Impaired IL‐4 production by CD8+ T cells in NOD mice is related to a defect of c‐Maf binding to the IL‐4 promoter

CD8+ T cells play an important role in the induction of the autoimmune response in non‐obese diabetic (NOD) mice. Here we describe abnormalities in the control of cytokine production by NOD CD8+ T cells. NOD CD8+ T cells had an increased propensity to produce IFN‐γ upon TCR activation, in both adult and 2‐week‐old mice. NOD CD8+ T cells had a reduced capacity to produce IL‐4 in type 2 conditions compared to CD8+ T cells from the diabetes‐resistant strains BALB/c and C57BL/6. Both GATA‐3 and c‐Maf, two positive transactivators for IL‐4 gene expression, were expressed in type 2 conditions at comparable levels in NOD CD8+ T cells.
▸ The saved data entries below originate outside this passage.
Lemma rows_of_plan_rows (round2 : Q -> Q) (nm : string) (i : Z)
    (plan : list (list Assignment)) :
  nm <> idle_sentinel ->
  sumZ (r_assigned <$> rows_of nm (plan_rows_of round2 i plan)) =
    total_assigned_to nm plan.
Proof.
  intros Hnm. unfold total_assigned_to. revert i.
  induction plan as [|day_tasks plan IH]; intros i; [done|].
  cbn [plan_rows_of concat]. unfold rows_of in *.
  rewrite List.filter_app, fmap_app, sumZ_app, assigned_to_app, IH.
  f_equal. by apply rows_of_day_plan_rows.
Qed.

(** X17. Saving the allocator's plan and loading it back gives the
    replanner the right totals: for a task set with unique names, a task
    whose name is not the idle sentinel either has an entry in the table
    aggregated from the loaded rows, whose [total_assigned] is the number of
    items the call took off its [remaining], or has no entry and was left
    untouched by the call. *)
Theorem reload_recovers_assigned `{PyText} (round2 : Q -> Q) (now : string)
    (start_date test_date : option string) (subject : string) (total_needed : Q)
    (caps : list Q) (tasks : list Task) (j : nat) (t : Task) :
  PyLaws round2 -> NoDup (name <$> tasks) -> tasks !! j = Some t ->
  name t <> idle_sentinel ->
  exists l t',
    load_plan_csv
      (_export_plan_csv now start_date test_date subject caps total_needed
         (plan_of caps tasks)) = Returned l /\
    tasks_after caps tasks !! j = Some t' /\
    match dict_get (name t) (aggregate_tasks_from_plan (l_plan_rows l)) with
    | Some info => total_assigned info = remaining t - remaining t'
    | None => remaining t' = remaining t
    end.
Proof.
  intros laws Hnd Hj Hnm.
  destruct (days_loop_conserves (tasks_sorted tasks) caps tasks j t Hnd Hj)
    as (t'&Hj'&_&Heq&_).
  rewrite <- plan_of_eq in Heq. rewrite <- tasks_after_eq in Hj'.
  eexists. exists t'. split; [by apply load_export|]. split; [exact Hj'|].
  cbn [l_plan_rows]. rewrite aggregate_get.
  pose proof (rows_of_plan_rows round2 (name t) 1 (plan_of caps tasks) Hnm) as Hsum.
  unfold collected. destruct (String.eqb_spec (name t) idle_sentinel); [done|].
  destruct (rows_of (name t) (plan_rows_of round2 1 (plan_of caps tasks)))
    as [|r0 rest]; cbn [fmap option_fmap option_map set_estimate total_assigned].
  - change (0 = total_assigned_to (name t) (plan_of caps tasks)) in Hsum. lia.
  - change (sumZ (r_assigned <$> r0 :: rest) = remaining t - remaining t'). lia.
Qed.

Lemma reload_recovers_assigned_witness :
  let tasks := [mkTask "A" 3 1%Q 1%Q 1] in
  NoDup (name <$> tasks) /\ "A" <> idle_sentinel /\
  exists l t',
    @load_plan_csv unary_text
      (@_export_plan_csv unary_text "now" None None "S" [2%Q] 3%Q (plan_of [2%Q] tasks))
      = Returned l /\
    tasks_after [2%Q] tasks !! 0%nat = Some t' /\
    match dict_get "A" (aggregate_tasks_from_plan (l_plan_rows l)) with
    | Some info => total_assigned info = 3 - remaining t'
    | None => remaining t' = 3
    end.
Proof.
  assert (Hnd : NoDup (name <$> [mkTask "A" 3 1%Q 1%Q 1])).
  { apply (bool_decide_unpack _). vm_compute. exact I. }
  assert (Hne : "A" <> idle_sentinel) by discriminate.
  split; [exact Hnd|]. split; [exact Hne|].
  exact (@reload_recovers_assigned unary_text (fun _ => 0%Q) "now" None None "S" 3%Q
           [2%Q] [mkTask "A" 3 1%Q 1%Q 1] 0 (mkTask "A" 3 1%Q 1%Q 1)
           unary_laws Hnd eq_refl Hne).
Defined.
The GATA‐3 was functional since normal levels of IL‐5 were produced and the IL‐4 promoter was hyperacetylated in NOD CD8+ T cells. In contrast, c‐Maf failed to bind to its responsive element as determined by chromatin immunoprecipitation (ChIP) assay. These results suggest that NOD CD8+ T cells possess an increased propensity to produce IFN‐γ and impaired c‐Maf‐dependent DNA binding activities in vivo that lead to reduced IL‐4 production following TCR activation. These defects may facilitate the development of the autoimmune response by inducing an overall type 1‐biased immune response in NOD mice.